**Directions for this task:** Where a line in the records below includes "ArmSupport", pull that line out.

**Dataset entries:**
::::
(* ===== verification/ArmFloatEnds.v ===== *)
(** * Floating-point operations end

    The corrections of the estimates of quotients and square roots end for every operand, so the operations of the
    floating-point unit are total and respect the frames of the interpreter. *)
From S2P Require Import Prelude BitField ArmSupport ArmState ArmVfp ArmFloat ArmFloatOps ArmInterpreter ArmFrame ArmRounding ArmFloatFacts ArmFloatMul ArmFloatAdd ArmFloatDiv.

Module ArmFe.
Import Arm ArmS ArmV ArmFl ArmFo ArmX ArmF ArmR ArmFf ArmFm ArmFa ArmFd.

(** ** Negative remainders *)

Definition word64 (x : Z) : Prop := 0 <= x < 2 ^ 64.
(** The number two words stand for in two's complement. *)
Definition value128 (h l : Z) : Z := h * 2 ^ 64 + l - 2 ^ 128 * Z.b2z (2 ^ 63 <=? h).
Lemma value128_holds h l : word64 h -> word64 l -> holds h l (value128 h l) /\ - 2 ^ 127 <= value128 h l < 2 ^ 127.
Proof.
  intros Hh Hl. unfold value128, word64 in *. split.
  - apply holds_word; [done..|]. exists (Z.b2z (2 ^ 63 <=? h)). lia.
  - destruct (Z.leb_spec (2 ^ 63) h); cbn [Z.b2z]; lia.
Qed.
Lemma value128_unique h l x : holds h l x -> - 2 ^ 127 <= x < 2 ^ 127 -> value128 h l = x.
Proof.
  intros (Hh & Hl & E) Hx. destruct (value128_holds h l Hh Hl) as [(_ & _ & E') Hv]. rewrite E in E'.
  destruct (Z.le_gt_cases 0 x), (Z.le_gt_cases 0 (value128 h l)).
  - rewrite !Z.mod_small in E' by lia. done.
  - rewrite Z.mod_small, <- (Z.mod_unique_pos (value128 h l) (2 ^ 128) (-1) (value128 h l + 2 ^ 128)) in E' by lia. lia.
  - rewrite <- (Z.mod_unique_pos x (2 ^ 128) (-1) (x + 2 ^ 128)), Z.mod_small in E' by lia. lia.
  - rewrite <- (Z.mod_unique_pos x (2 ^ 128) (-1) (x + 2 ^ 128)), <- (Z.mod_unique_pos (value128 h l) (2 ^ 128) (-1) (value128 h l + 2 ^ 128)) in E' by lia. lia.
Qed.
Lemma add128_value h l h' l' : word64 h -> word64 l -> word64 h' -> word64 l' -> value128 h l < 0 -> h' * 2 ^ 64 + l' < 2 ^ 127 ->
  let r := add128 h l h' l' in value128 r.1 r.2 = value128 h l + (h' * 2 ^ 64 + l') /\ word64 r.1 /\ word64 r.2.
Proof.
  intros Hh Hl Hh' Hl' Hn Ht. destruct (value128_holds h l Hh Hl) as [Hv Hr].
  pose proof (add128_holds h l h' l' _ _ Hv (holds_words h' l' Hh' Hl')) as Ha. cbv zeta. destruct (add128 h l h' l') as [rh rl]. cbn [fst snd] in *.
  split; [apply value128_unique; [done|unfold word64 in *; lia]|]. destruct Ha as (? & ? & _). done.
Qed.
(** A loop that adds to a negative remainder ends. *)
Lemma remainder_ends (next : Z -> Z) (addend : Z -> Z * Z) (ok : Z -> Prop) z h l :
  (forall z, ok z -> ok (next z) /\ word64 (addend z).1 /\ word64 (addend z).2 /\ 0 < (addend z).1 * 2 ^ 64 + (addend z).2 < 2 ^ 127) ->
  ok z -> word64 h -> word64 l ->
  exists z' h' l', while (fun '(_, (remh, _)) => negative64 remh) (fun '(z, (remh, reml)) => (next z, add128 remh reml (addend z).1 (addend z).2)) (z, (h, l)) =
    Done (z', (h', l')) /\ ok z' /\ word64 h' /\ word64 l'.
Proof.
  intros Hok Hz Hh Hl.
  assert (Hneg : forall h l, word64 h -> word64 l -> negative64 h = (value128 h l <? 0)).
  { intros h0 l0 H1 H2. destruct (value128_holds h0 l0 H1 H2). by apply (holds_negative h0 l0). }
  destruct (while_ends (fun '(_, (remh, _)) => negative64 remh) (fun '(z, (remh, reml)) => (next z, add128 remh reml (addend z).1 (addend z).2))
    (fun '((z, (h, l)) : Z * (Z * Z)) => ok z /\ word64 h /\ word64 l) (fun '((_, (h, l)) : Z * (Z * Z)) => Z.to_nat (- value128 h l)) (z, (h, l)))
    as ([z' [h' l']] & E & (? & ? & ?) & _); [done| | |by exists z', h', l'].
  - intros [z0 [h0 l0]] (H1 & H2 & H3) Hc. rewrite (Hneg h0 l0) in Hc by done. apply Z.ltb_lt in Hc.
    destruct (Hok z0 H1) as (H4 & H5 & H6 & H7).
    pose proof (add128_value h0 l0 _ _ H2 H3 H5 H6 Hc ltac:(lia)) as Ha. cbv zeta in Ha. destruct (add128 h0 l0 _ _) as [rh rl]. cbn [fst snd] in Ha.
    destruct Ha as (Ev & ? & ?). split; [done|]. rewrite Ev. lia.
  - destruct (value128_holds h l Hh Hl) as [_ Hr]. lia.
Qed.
::::
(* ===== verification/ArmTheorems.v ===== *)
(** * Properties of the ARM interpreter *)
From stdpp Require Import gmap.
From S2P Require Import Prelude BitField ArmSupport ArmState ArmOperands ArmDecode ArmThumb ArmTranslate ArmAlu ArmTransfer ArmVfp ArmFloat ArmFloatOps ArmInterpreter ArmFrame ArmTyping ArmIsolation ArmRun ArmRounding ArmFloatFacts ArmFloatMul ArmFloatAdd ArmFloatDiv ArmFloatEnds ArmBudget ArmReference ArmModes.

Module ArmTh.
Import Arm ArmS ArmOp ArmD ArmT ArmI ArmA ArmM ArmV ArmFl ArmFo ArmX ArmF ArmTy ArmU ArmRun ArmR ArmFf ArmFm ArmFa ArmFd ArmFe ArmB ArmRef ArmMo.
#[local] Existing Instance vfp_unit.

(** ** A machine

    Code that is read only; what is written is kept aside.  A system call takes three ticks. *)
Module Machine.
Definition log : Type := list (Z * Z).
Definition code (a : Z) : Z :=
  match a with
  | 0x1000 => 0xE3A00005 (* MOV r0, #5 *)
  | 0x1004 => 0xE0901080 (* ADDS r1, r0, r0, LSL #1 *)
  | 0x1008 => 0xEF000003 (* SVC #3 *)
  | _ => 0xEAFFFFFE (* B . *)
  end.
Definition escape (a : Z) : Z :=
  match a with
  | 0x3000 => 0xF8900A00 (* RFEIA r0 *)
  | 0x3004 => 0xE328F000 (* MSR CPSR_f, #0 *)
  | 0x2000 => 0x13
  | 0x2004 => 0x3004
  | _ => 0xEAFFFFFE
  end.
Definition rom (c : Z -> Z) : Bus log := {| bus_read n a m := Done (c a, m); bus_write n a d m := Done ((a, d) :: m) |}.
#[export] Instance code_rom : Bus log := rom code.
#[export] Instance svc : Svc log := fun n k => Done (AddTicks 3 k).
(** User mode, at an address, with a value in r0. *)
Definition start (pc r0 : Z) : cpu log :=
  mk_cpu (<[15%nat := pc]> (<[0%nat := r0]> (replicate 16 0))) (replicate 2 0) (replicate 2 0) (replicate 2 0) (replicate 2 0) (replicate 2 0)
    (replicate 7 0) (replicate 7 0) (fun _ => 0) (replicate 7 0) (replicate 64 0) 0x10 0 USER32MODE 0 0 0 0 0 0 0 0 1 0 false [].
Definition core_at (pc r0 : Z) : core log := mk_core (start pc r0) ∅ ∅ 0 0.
::::
**Solution:**
From S2P Require Import Prelude BitField ArmSupport ArmState ArmVfp ArmFloat ArmFloatOps ArmInterpreter ArmFrame ArmRounding ArmFloatFacts ArmFloatMul ArmFloatAdd ArmFloatDiv.
From S2P Require Import Prelude BitField ArmSupport ArmState ArmOperands ArmDecode ArmThumb ArmTranslate ArmAlu ArmTransfer ArmVfp ArmFloat ArmFloatOps ArmInterpreter ArmFrame ArmTyping ArmIsolation ArmRun ArmRounding ArmFloatFacts ArmFloatMul ArmFloatAdd ArmFloatDiv ArmFloatEnds ArmBudget ArmReference ArmModes.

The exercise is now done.